Task description> Keeping every word the same, return the listing from its first line until the line holding "(exists e1, recurse" has been returned as well.

Provided information>
Lemma brace_loop (U : Unicode) (fuel : nat) (w : pystr) :
  magic_free w -> (forall c, In c w -> is_space c = false) ->
  forall k f (c : char) (t : pystr) e,
    ~ In 0x7b%N (c :: t) -> ~ In 0x7d%N (c :: t) ->
    (exists e1, recurse U (S (S (S (S fuel)))) (c :: t) e = Ret (w, e1)
                /\ magic_vec e1 = magic_vec e) ->
    (N.of_nat (List.length (magic_vec e) + k) <= RANGE_SIZE)%N ->
    k + 2 <= f ->
    exists e',
      until_fixed f
        (re_sub_m brace_re
           (math_magic_repl (recurse U (S (S (S (S fuel)))))))
        (repeat 0x7b%N k ++ 0x7b%N :: (c :: t) ++ 0x7d%N :: repeat 0x7d%N k) e
      = Ret ([placeholder (List.length (magic_vec e) + k)], e')
      /\ magic_vec e' = magic_vec e ++ repeat w (S k).
Proof.
  intros Hw Hsp.
  set (fn := recurse U (S (S (S (S fuel))))).
  induction k as [|k IH]; intros f c t e H1 H2 (e1 & Hfn & Hv) Hmax Hf.
  - destruct f as [|[|f]]; try lia.
    rewrite until_fixed_S.
    assert (Hn : (N.of_nat (List.length (magic_vec e)) < MAX_ENTRIES)%N)
      by (unfold RANGE_SIZE, MAX_ENTRIES, MAGIC_LAST, MAGIC_FIRST in *; lia).
    pose proof (brace_pass_nested fn 0 c t w e e1 H1 H2 Hn Hfn) as Hpass.
    rewrite_pass Hpass.
    cbn [repeat app].
    match goal with
    | |- context [streq ?a ?b] => destruct (streq a b) eqn:E
    end; [apply streq_eq in E; discriminate E|].
    change (until_fixed (S f) (re_sub_m brace_re (math_magic_repl fn)))
      with (fun x => math_magic (S f) x (str "{") (str "}") fn).
    cbn beta; rewrite brace_pass_none
      by (destruct (placeholder_high (List.length (magic_vec e)))
            as (_ & Hb & _); exact Hb).
    eexists; split; [rewrite Nat.add_0_r; reflexivity|].
    cbn [magic_vec repeat]; now rewrite Hv.
  - destruct f as [|f]; [lia|].
    rewrite until_fixed_S.
    assert (Hn : (N.of_nat (List.length (magic_vec e)) < MAX_ENTRIES)%N)
      by (unfold RANGE_SIZE, MAX_ENTRIES, MAGIC_LAST, MAGIC_FIRST in *; lia).
    pose proof (brace_pass_nested fn (S k) c t w e e1 H1 H2 Hn Hfn) as Hpass.
    rewrite_pass Hpass.
    set (n := List.length (magic_vec e)) in *.
    set (e2 := {| magic_vec := magic_vec e1 ++ [w]; printed := printed e1 |}).
    assert (Enext : repeat 0x7b%N (S k) ++ [placeholder n]
                      ++ repeat 0x7d%N (S k)
                    = repeat 0x7b%N k ++ 0x7b%N :: [placeholder n]
                        ++ 0x7d%N :: repeat 0x7d%N k).
    { cbn [repeat]; rewrite (repeat_cons k 0x7b%N), <- app_assoc.
      reflexivity. }
    rewrite Enext.
    match goal with
    | |- context [streq ?a ?b] => destruct (streq a b) eqn:E
    end.
    { apply streq_eq in E; exfalso.
      apply (f_equal (@List.length _)) in E.
      rewrite !length_app in E; cbn [List.length] in E.
      rewrite !length_app in E; cbn [List.length] in E.
      rewrite !repeat_length in E; lia. }
    destruct (placeholder_high n) as (_ & Hb1 & Hb2).
    assert (Hlen : List.length (magic_vec e2) = S n)
      by (unfold e2; cbn [magic_vec]; rewrite Hv, last_length; reflexivity).
    destruct (IH f (placeholder n) [] e2 Hb1 Hb2) as (e' & He' & Hv').
    + eexists; split.
      * apply recurse_placeholder with (w := w); auto.
        -- unfold e2; cbn [magic_vec]; rewrite Hv.
           rewrite nth_error_app2 by (unfold n; lia).
           unfold n; now rewrite Nat.sub_diag.
        -- lia.
      * reflexivity.
    + rewrite Hlen; lia.
    + lia.
    + exists e'; split.
      * rewrite He', Hlen.
        replace (S n + k) with (n + S k) by lia; reflexivity.
      * rewrite Hv'; unfold e2; cbn [magic_vec]; rewrite Hv, <- app_assoc.
        reflexivity.
Qed.

(** A nest of one more pair of braces than the reserved range has code
    points, around a word: the placeholder of the outermost group lies past
    the range, [expand] leaves it as it is, and it is the result. *)
Lemma to_math_run_nest (U : Unicode) (n : nat) (c : char) (t : pystr) :
  ascii_alnum c = true -> forallb ascii_word t = true ->
  N.of_nat n = RANGE_SIZE ->
  exists e,
    to_math_run U (n + 6)
      (repeat 0x7b%N (S n) ++ (c :: t) ++ repeat 0x7d%N (S n))
    = Ret ([placeholder n], e)
    /\ magic_vec e = repeat (c :: t) (S n).
Proof.
  intros Hc Ht Hn.
  destruct (word_chars U c t Hc Ht) as (Hsp & Hfree & _).
  assert (Hw : forall x, In x (c :: t) -> ascii_word x = true).
  { intros x [<-|Hx]; [now apply ascii_alnum_word|].
    rewrite forallb_forall in Ht; now apply Ht. }
  assert (H1 : ~ In 0x7b%N (c :: t))
    by (intros H; apply Hw in H; discriminate H).
  assert (H2 : ~ In 0x7d%N (c :: t))
    by (intros H; apply Hw in H; discriminate H).
  assert (Ex : placeholder n = 0x10fff1%N)
    by (unfold placeholder; rewrite Hn; reflexivity).
  destruct (placeholder_high n) as (Hx & Hb & _).
  assert (Hs : is_space (placeholder n) = false) by (rewrite Ex; reflexivity).
  assert (Hm : magic_free [placeholder n])
    by (rewrite Ex; intros x [<-|[]]; reflexivity).
  replace (n + 6) with (S (S (S (S (S (S n)))))) by lia.
  replace (repeat 0x7b%N (S n) ++ (c :: t) ++ repeat 0x7d%N (S n))
    with (repeat 0x7b%N n ++ 0x7b%N :: (c :: t) ++ 0x7d%N :: repeat 0x7d%N n)
    by (cbn [repeat]; rewrite (repeat_cons n 0x7b%N), <- app_assoc;
        reflexivity).
  set (text := repeat 0x7b%N n ++ 0x7b%N :: (c :: t)
                 ++ 0x7d%N :: repeat 0x7d%N n).
  unfold to_math_run, bind at 1, print.
  unfold bind at 1; rewrite recurse_S.
  rewrite until_fixed_S; cbn beta.
  unfold math_magic at 1; change (math_magic_re (str "{") (str "}")) with brace_re.
  match goal with
  | |- context [until_fixed _ _ text ?e] => set (e0 := e)
  end.
  destruct (brace_loop U (S n) (c :: t) Hfree Hsp n (S (S (S (S (S n)))))
              c t e0 H1 H2) as (e' & He' & Hv').
  { eexists; split; [apply (recurse_word U (S (S n)) c t e0 Hc Ht)|].
    reflexivity. }
  { cbn [e0 magic_vec List.length Nat.add]; lia. }
  { lia. }
  cbn [e0 magic_vec List.length Nat.add app] in He', Hv'; fold e0 in He'.
  match goal with
  | |- context [until_fixed ?f ?st ?x e0] =>
      replace (until_fixed f st x e0) with (Ret ([placeholder n], e'))
        by (symmetry; exact He')
  end.
  match goal with
  | |- context [streq ?a ?b] => destruct (streq a b) eqn:E
  end.
  { apply streq_eq in E; exfalso.
    apply (f_equal (@List.length _)) in E; unfold text in E.
    rewrite !length_app in E; cbn [List.length] in E.
    rewrite !length_app in E; cbn [List.length] in E; lia. }
  rewrite until_fixed_S; cbn beta.
  rewrite brace_pass_none by exact Hb.
  rewrite streq_refl.
  pose proof (finditer_one U (placeholder n) Hx Hs) as Hfind.
  destruct (finditer (token_re U) _) as [|m1 [|m2 ms]];
    try discriminate Hfind.
  injection Hfind as E1.
  cbn [for_tokens]; unfold bind at 1; rewrite E1.
  rewrite (expand_group_one U _ _ _ Hx Hs), expand_free by exact Hm.
  rewrite strip_nospace by (intros x [<-|[]]; exact Hs).
  cbn [nonempty app concat ret]; unfold bind, ret, print.
  eexists; split; [reflexivity|].
  cbn [magic_vec]; exact Hv'.
Qed.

Answer>
Lemma brace_loop (U : Unicode) (fuel : nat) (w : pystr) :
  magic_free w -> (forall c, In c w -> is_space c = false) ->
  forall k f (c : char) (t : pystr) e,
    ~ In 0x7b%N (c :: t) -> ~ In 0x7d%N (c :: t) ->
    (exists e1, recurse U (S (S (S (S fuel)))) (c :: t) e = Ret (w, e1)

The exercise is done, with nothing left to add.